The question is normal enough, but something about Tori sounds a little weird. The women in the car start giggling. Tori takes it all in stride. She's not offended. She's a robot, after all.
She collects their order flawlessly — asking about drinks and combo sizes — and even tries to upsell them on some strawberry shortcake. A human employee hands them their food, and as they drive off, the woman riding shotgun gasps. "Oh, my God! AI is coming! AI is at Carl's Jr.!"
All of this played out on TikTok, where you can find a proliferating number of videos of AI taking orders at quick-service restaurants around the country. Franchises like Carl's Jr., McDonald's, Rally's, and Popeyes have all rolled out voice AI at select restaurants. And while these order-taking bots may be the most visible examples of how franchises are starting to use AI, they're just the beginning.
Artificial intelligence is already giving franchises myriad opportunities to improve efficiency and lower costs while increasing revenues — and its applications cannot be ignored. Whether you work for a QSR brand looking to save on staffing and improve operations, a retail brand wanting to boost localized marketing at a fraction of the cost of a traditional agency, a cookie company using predictive analytics to improve wait times and quality control, or a fitness studio developing a personalized coaching system, there are all kinds of novel ways you can put AI to work. And you should — because chances are, someone else in your industry is already doing it.
Related: How AI Is Poised to Help Humanity
For drive-thru in particular, QSR brands' motivation to explore voice automation has been driven by three parallel trends: rising labor costs, a post-pandemic appreciation for the value of drive-thru options, and AI hype.
While there were early concerns about losing control of the customer experience and customers reacting badly to bots, those have largely dissipated. Although customers' videos occasionally highlight hilarious AI missteps — one shows the AI adding nine Long Island iced teas instead of the single Sprite ordered — they reveal more of a sense of wonder than irritation. Nobody seems to miss the human service.
This makes sense. Fast-food ordering has always been relatively transactional. The industry's workers typically work long shifts, make minimum wage, and perform repetitive tasks. The bar that AI needs to clear is low.
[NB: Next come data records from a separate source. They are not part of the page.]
(** ** Properties *)

(** What became of the messages [ps] of the peer.  The loop reads a prefix of
    them, with the bodies of heartbeats dropped.  Without a dispatcher it gives
    each to the handler.  With one, until the authentication it gives each to
    the handler as it reads it and nothing is queued; of those read since
    ([drop n]), it gives the heartbeats to the handler, and the business
    messages are queued, without a gap and in order, and begun in that order;
    only the last one read can be lost, when the loop is ending. *)
Definition heard (ps : list Proto) (l : loop) : Prop :=
  seen l `prefix_of` clean <$> ps ∧ (disp l = None → invoked l = seen l) ∧
  ∀ d, disp l = Some d →
    match authAt l with
    | None =>
        auth_sent d = false ∧ accepted d = [] ∧ begun d = [] ∧
        ∃ lost, seen l = invoked l ++ lost ∧ at_most_last d lost
    | Some n =>
        auth_sent d = true ∧ (1 ≤ n ≤ length (seen l))%nat ∧
        begun d `prefix_of` accepted d ∧ (wk d ≠ WExited → accepted d = begun d ++ taken d ++ queue d) ∧
        ∃ after lost, drop n (seen l) = after ++ lost ∧ at_most_last d lost ∧
          invoked l = take n (seen l) ++ filter (λ m, business m = false) after ∧
          accepted d = filter (λ m, business m = true) after
    end.

Lemma read_loop_delivers ps handshakeDeadline cap l :
  loop_reach ps handshakeDeadline cap l → heard ps l.
Proof.
  intros [H1 H2 _ H4 _ H6 _ _ _ _]%loop_inv. split; [done|]. split; [done|]. intros d Hd.
  pose proof (disp_inv_reach _ _ (H1 d Hd)) as [_ _ (dr & H3 & Hdr) H7 _ _ _].
  specialize (H2 d Hd). unfold deals in H2. destruct (authAt l) as [n|].
  - destruct H2 as (Ha & Hn & Hrest). split_and!; try done; try lia.
    + rewrite H3. by apply prefix_app_r.
    + intros Hw. destruct Hdr as [->|]; done.
  - destruct H2 as (Ha & _ & Hrest). assert (Hacc : accepted d = []).
    { destruct (wk d); destruct H7 as [Ha' H7]; [by destruct H7|congruence..]. }
    rewrite Hacc in H3. symmetry in H3. by apply app_eq_nil in H3 as [? _].
Qed.

(** The loop always returns, and leaves the dispatcher stopped: from any
    state there are steps of the handler, the connection and the worker after
    which it has. *)
Theorem read_loop_ends ps handshakeDeadline cap l :
  loop_reach ps handshakeDeadline cap l →
  ∃ l', rtc loop_step l l' ∧ (∃ err, at_ l' = LReturned err) ∧ ∀ d, disp l' = Some d → rd d = RStopped.
Proof. intros Hl%loop_inv. by eapply loop_ends. Qed.

(** C21: over TCP the deadline of a read is the one of the handshake until a
    heartbeat is read, and then the time of the last heartbeat and the
    timeout: no other message moves it. *)
Theorem tcp_read_deadline ps handshakeDeadline cap l :
  loop_reach ps handshakeDeadline cap l → k = KTcp →
  length (beats l) = length (filter (λ m, business m = false) (seen l)) ∧
  deadline l = match last (beats l) with Some t => t + timeout | None => handshakeDeadline end ∧
  (at_ l = LRead → armed l = Some (deadline l)).
Proof. intros [_ _ _ _ _ _ H7 H8 _ H10]%loop_inv Hk. auto. Qed.
End Loop.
Brands are concerned about accuracy and efficiency, but if voice automation can hit those marks, then it can be an unalloyed positive. There's even an opportunity for more systematic upselling. "I think no one at this point denies that this is the future," says Krishna Gupta, chairman of Presto Automation, an enterprise software company that sells voice automation systems for drive-thru lanes to franchises like Carl's Jr. and Hardee's. "There's a sort of inevitability about it."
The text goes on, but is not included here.